August 15 is the solemnity of the Assumption of the Blessed Virgin Mary into Heaven. For those of us who accompanied Fr. Simon Devereux, LC and his team to the Holy Land this past March, we can relate to this solemnity in a special way as we recall our own visit to Dormition Abbey, on Mount Zion just outside the walls of the Old City of Jerusalem, near the Zion Gate. Built on land given by Kaiser Wilhelm II in 1898, the Abbey is a German Benedictine monastery under the special patronage of Our Lady’s Assumption, and rests on the place where the assumption most likely occurred. As with other sites in Jerusalem, there is much archaeological and other evidence to support the belief that this is the spot where this event took place.

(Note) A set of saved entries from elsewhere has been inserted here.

(** * The exchange-rate singleton of [creational/singleton-pattern.py]

    A shallow embedding of [ExchangeRateManager] (a lazily created,
    process-wide rate table that refreshes itself when it is older than
    one hour) and of its consumer [CurrencyConverter].

    Conventions of the embedding.
    - Python floats are idealised as rationals ([Q]); equalities between
      computed rates are stated up to [Qeq], i.e. in exact arithmetic.
      [Binary64] holds the arithmetic of the refresh as binary64 computes
      it, to show where rounding departs from the exact values.
    - The dictionary [_rates] is a [gmap string Q].
    - The two sources of non-determinism, [time.time()] and
      [random.uniform], are inputs of each call, gathered in an [oracle].
    - A Python exception ([IndexError], [KeyError], [ZeroDivisionError])
      is the result [None].
    - Threads are modelled by program counters over the shared state and
      a schedule that picks which thread takes the next atomic step. *)

From Stdlib Require Import Ascii QArith Lqa.
From Stdlib Require PrimFloat SpecFloat FloatOps.
From stdpp Require Import gmap strings list fin_maps.

Open Scope Q_scope.

(** ** Python primitives used by the source *)

Module Py.

(** [s.split(sep)] for a one-character separator: never the empty list. *)
Fixpoint split (sep : ascii) (s : string) : list string :=
  match s with
  | EmptyString => [EmptyString]
  | String c s' =>
      if Ascii.eqb c sep then EmptyString :: split sep s'
      else match split sep s' with
           | [] => [String c EmptyString]
           | hd :: tl => String c hd :: tl
           end
  end.

(** [x / y] on numbers: raises [ZeroDivisionError] when [y] is zero. *)
Definition truediv (x y : Q) : option Q :=
  if Qeq_bool y 0 then None else Some (x / y).

(** [x > y] *)
Definition gt (x y : Q) : bool := negb (Qle_bool x y).

(** [d.get(k, dflt)] *)
Definition get (d : gmap string Q) (k : string) (dflt : Q) : Q :=
  default dflt (d !! k).

(** [str.upper] on ASCII letters. *)
Definition upper_char (c : ascii) : ascii :=
  let n := nat_of_ascii c in
  if ((97 <=? n)%nat && (n <=? 122)%nat)%bool then ascii_of_nat (n - 32) else c.

Fixpoint upper (s : string) : string :=
  match s with
  | EmptyString => EmptyString
  | String c s' => String (upper_char c) (upper s')
  end.

End Py.

(** ** The same arithmetic in binary64 *)

Module Binary64.
Import PrimFloat SpecFloat FloatOps.
#[local] Set Warnings "-inexact-float".

(** The rational a finite float stands for; no value for infinities and
    NaN. *)
Definition exact (x : float) : option Q :=
  match Prim2SF x with
  | S754_zero _ => Some 0
  | S754_finite s m e =>
      Some (inject_Z (if s then Z.neg m else Z.pos m) * 2 ^ e)
  | _ => None
  end.

(** [rate * (1 + fluctuation)] as the interpreter computes it. *)
Definition forward_rate (rate fluctuation : float) : float :=
  (rate * (1 + fluctuation))%float.

(** [1 / self._rates[pair]] *)
Definition reverse_rate (v : float) : float := (1 / v)%float.

(** The base rate of EUR_GBP and the lower bound of the draw, as written
    in the source. *)
Definition EUR_GBP : float := 0.88%float.
Definition lowest : float := (-0.02)%float.

(** The rationals that are binary64 values. *)
Definition representable (x : Q) : Prop :=
  ∃ m e : Z, (Z.abs m < 2 ^ 53)%Z ∧ (-1074 <= e <= 971)%Z
             ∧ x == inject_Z m * 2 ^ e.

End Binary64.

(** ** The manager object *)

Record ExchangeRateManager := {
  _rates : gmap string Q;
  _last_updated : Q;
  _update_interval : Q
}.

(** [ExchangeRateManager.__init__] *)
Definition __init__ : ExchangeRateManager :=
  {| _rates := ∅; _last_updated := 0; _update_interval := 3600 |}.

Definition set_rate (k : string) (v : Q) (s : ExchangeRateManager)
  : ExchangeRateManager :=
  {| _rates := <[k := v]> (_rates s);
     _last_updated := _last_updated s;
     _update_interval := _update_interval s |}.

Definition set_last_updated (t : Q) (s : ExchangeRateManager)
  : ExchangeRateManager :=
  {| _rates := _rates s;
     _last_updated := t;
     _update_interval := _update_interval s |}.

Definition set_rates (m : gmap string Q) (s : ExchangeRateManager)
  : ExchangeRateManager :=
  {| _rates := m;
     _last_updated := _last_updated s;
     _update_interval := _update_interval s |}.

(** The process: the one manager object and what has been printed. *)
Record world := {
  mgr : ExchangeRateManager;
  stdout : list string
}.

Definition initial_world : world := {| mgr := __init__; stdout := [] |}.

(** What the clock and the random generator answer during one call of
    [get_rate]. *)
Record oracle := {
  time_check : Q;       (* time.time() in _update_rates_if_needed *)
  time_stamp : Q;       (* time.time() at the end of _update_rates *)
  uniform : nat → Q     (* i-th random.uniform(-0.02, 0.02) of the refresh *)
}.

(** The contract of [random.uniform(-0.02, 0.02)]. *)
Definition in_range (u : nat → Q) : Prop :=
  ∀ i, -0.02 <= u i ∧ u i <= 0.02.

(** ** The refresh *)

Definition base_rates : list (string * Q) :=
  [ ("USD_EUR", 0.85); ("USD_GBP", 0.75); ("USD_JPY", 110.0);
    ("EUR_GBP", 0.88); ("EUR_JPY", 129.5); ("GBP_JPY", 146.7) ]%string.

Definition updating_line : string := "Updating exchange rates...".

(** The f-string [f"{a}_{b}"]. *)
Definition pair_key (a b : string) : string := a +:+ "_" +:+ b.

The basilica of the Abbey is beautifully decorated in classic central European style, but for many of us, the crypt is the center of the visit. Here there are side chapels from the various countries which have contributed, done in their own national styles, so for example the Mexican chapel has a mosaic of Our Lady of Guadalupe prominently displayed, and the Austrian chapel featured a special relief of the Crucifixion, with Christ the King on the Cross accompanied by saints of great interest to Austria. The focal point of the crypt, however, is a cupola under which lies a figure of the Blessed Virgin, reposing on a stone bed, crafted by one of the monks, originally from Maria Laach monastery. Here the pilgrims come to offer their prayers to Our Lady, and to sing songs to her. Our group prayed silently for some time, then we sang the Salve Regina to her before having to leave for the next site.
For some of us, the time spent so close to Our Lady in Dormition was so intense that we had to repeat the experience. So on the last day in Jerusalem, one of us made another pilgrimage in traditional manner to Dormition, praying the Rosary while walking from our residence at the Notre Dame Center over to Dormition, then staying in the crypt to pray another five decades of the Rosary while in the presence of the figure of Our Lady. During that time, the pilgrim saw groups from Mexico, Brazil and Germany come into the crypt, each paying their homage to Our Lady in their own way: the Mexicans sang the Salve Regina, the Brazilians sang popular Christian songs, and the Germans listed to an earnest explanation of the significance of the Assumption and the figure of Our Lady.
As he prayed in the crypt, and especially during the periods of quiet between the visiting groups, the pilgrim could experience an incredible feeling of closeness to Our Lady, and it seemed could feel the holiness given this special place by the thousands of prayers said within its walls.
After the five Glorious Mysteries, it was time to leave Dormition, and the pilgrim departed for Notre Dame, and then for home, with heart filled with joy at having been so close to our Mother, and with hopes to return next year.
On this solemnity of the Assumption, we can recall the Council’s words that Mary “advanced in her pilgrimage of faith, and faithfully persevered in her union with her Son unto the cross” (Lumen Gentium (LG) no. 58), and that “just as the Mother of Jesus, glorified in body and soul in heaven, is the image and beginning of the Church as it is to be perfected in the world to come, so too does she shine forth on earth, until the day of the Lord shall come, as a sign of sure hope and solace to the people of God during its sojourn on earth.”(LG no. 68). So, united with our pilgrim Mother, consoler of her pilgrim people, the pilgrim will find memories of Dormition flooding back into the mind and heart, making the Mass of the Assumption all the more meaningful.